━━━ Extracted records ━━━
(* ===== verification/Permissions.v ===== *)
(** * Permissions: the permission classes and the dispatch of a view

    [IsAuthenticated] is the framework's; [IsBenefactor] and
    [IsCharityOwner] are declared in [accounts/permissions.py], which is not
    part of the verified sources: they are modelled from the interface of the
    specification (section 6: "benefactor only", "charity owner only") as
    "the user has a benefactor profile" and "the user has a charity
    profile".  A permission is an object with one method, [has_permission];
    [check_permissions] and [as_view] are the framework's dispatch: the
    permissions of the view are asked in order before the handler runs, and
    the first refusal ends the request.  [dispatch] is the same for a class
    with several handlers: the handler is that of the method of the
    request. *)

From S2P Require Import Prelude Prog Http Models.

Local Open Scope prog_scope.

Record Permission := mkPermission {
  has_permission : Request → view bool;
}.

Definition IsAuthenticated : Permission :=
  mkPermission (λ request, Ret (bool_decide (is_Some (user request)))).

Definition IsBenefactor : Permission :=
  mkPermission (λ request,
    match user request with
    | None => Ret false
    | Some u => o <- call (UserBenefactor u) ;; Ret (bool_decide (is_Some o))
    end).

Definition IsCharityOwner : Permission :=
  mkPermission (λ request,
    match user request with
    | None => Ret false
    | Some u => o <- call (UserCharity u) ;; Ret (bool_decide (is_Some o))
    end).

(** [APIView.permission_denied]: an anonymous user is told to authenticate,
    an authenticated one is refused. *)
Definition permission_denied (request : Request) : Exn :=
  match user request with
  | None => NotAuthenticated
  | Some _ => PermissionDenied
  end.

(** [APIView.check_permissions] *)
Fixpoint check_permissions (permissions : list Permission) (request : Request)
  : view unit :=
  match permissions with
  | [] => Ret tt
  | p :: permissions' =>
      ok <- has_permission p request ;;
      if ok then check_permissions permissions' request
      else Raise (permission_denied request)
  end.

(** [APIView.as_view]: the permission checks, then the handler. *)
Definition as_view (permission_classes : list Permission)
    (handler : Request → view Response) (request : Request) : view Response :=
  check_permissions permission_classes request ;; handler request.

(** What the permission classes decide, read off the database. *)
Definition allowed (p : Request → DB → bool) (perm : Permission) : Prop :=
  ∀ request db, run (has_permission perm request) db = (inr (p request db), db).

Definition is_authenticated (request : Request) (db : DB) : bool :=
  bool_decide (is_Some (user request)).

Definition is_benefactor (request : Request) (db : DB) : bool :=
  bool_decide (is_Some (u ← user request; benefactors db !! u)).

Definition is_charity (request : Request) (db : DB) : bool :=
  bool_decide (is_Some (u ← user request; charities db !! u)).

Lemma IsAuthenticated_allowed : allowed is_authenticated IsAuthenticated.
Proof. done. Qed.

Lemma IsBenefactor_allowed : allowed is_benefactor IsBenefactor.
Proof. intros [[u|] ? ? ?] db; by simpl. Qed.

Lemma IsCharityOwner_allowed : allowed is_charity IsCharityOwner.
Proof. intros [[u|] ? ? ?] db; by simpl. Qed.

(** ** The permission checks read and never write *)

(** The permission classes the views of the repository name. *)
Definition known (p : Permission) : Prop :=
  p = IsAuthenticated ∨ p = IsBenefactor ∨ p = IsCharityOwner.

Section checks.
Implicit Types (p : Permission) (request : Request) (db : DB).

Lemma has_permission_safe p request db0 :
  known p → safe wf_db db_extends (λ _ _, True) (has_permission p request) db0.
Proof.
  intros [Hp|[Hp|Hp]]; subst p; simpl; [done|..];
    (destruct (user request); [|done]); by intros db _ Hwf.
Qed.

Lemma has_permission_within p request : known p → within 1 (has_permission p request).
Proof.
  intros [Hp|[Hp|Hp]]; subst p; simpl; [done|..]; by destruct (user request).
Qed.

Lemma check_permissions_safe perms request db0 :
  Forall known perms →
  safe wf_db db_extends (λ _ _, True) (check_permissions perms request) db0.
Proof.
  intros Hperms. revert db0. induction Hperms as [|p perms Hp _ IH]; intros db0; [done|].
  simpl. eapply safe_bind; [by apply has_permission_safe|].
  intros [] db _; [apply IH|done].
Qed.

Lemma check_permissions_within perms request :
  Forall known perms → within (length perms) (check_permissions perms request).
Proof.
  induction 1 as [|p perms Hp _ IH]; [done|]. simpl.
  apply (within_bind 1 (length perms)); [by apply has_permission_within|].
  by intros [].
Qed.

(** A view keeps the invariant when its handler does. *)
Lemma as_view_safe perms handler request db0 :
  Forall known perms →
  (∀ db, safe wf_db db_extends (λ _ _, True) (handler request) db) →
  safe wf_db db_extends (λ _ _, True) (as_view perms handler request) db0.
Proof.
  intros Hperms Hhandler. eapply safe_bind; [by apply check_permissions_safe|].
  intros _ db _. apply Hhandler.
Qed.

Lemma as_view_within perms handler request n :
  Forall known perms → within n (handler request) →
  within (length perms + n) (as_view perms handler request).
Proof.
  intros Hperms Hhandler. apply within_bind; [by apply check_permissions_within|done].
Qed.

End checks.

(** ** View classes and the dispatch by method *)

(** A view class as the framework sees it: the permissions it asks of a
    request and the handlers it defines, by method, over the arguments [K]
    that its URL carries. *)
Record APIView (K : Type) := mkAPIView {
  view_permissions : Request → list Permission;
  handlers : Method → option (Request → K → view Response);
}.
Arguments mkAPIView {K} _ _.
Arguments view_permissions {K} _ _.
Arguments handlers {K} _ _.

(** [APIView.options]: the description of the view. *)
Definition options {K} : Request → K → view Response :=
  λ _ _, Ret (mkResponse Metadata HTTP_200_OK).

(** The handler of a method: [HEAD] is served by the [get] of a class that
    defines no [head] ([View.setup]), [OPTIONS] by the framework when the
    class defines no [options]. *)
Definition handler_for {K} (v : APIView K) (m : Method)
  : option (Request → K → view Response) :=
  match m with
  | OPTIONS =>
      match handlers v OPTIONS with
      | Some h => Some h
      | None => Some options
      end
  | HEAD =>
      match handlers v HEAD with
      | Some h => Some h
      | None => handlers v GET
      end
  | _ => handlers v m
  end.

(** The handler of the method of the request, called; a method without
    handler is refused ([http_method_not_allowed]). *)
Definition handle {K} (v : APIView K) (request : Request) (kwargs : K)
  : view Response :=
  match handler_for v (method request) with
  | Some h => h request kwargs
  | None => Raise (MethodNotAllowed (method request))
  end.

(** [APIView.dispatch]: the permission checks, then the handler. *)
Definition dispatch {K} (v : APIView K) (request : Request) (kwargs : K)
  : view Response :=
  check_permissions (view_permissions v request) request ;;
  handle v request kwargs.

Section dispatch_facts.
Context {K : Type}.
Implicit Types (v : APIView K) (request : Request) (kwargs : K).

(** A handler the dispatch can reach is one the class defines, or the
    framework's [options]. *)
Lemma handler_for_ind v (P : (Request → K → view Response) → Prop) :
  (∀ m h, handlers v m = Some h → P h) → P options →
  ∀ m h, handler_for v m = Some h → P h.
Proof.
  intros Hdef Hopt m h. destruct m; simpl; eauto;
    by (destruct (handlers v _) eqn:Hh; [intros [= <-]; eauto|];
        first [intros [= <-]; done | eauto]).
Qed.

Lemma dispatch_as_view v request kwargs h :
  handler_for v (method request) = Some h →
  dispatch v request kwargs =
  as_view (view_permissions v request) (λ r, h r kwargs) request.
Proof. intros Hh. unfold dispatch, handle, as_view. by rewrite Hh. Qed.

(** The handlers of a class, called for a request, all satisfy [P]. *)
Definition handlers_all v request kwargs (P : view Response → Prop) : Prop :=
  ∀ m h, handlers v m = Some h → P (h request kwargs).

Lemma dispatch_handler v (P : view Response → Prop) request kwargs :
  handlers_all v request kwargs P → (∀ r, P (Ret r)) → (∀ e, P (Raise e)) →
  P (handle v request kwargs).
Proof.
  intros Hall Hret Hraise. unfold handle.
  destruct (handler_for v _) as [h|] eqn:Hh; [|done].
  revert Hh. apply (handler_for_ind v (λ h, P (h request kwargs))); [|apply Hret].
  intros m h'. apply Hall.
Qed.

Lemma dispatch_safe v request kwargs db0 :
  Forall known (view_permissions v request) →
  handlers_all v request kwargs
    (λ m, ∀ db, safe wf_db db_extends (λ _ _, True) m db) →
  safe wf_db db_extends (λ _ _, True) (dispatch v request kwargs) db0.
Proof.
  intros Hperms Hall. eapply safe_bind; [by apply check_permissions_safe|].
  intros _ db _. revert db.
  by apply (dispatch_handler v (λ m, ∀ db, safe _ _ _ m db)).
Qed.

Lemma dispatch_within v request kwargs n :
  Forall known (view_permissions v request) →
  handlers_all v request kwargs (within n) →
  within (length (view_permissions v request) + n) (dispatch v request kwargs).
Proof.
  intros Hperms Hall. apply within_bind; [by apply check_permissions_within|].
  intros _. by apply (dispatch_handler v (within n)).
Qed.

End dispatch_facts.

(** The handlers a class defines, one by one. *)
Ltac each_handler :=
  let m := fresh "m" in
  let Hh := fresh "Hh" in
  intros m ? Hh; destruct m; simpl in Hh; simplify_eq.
━━━
* [Your assignment] Every line that holds the word "match" should be copied from the records above.

* [Output below]
    match user request with
    match user request with
  match user request with
  match permissions with
  match m with
      match handlers v OPTIONS with
      match handlers v HEAD with
  match handler_for v (method request) with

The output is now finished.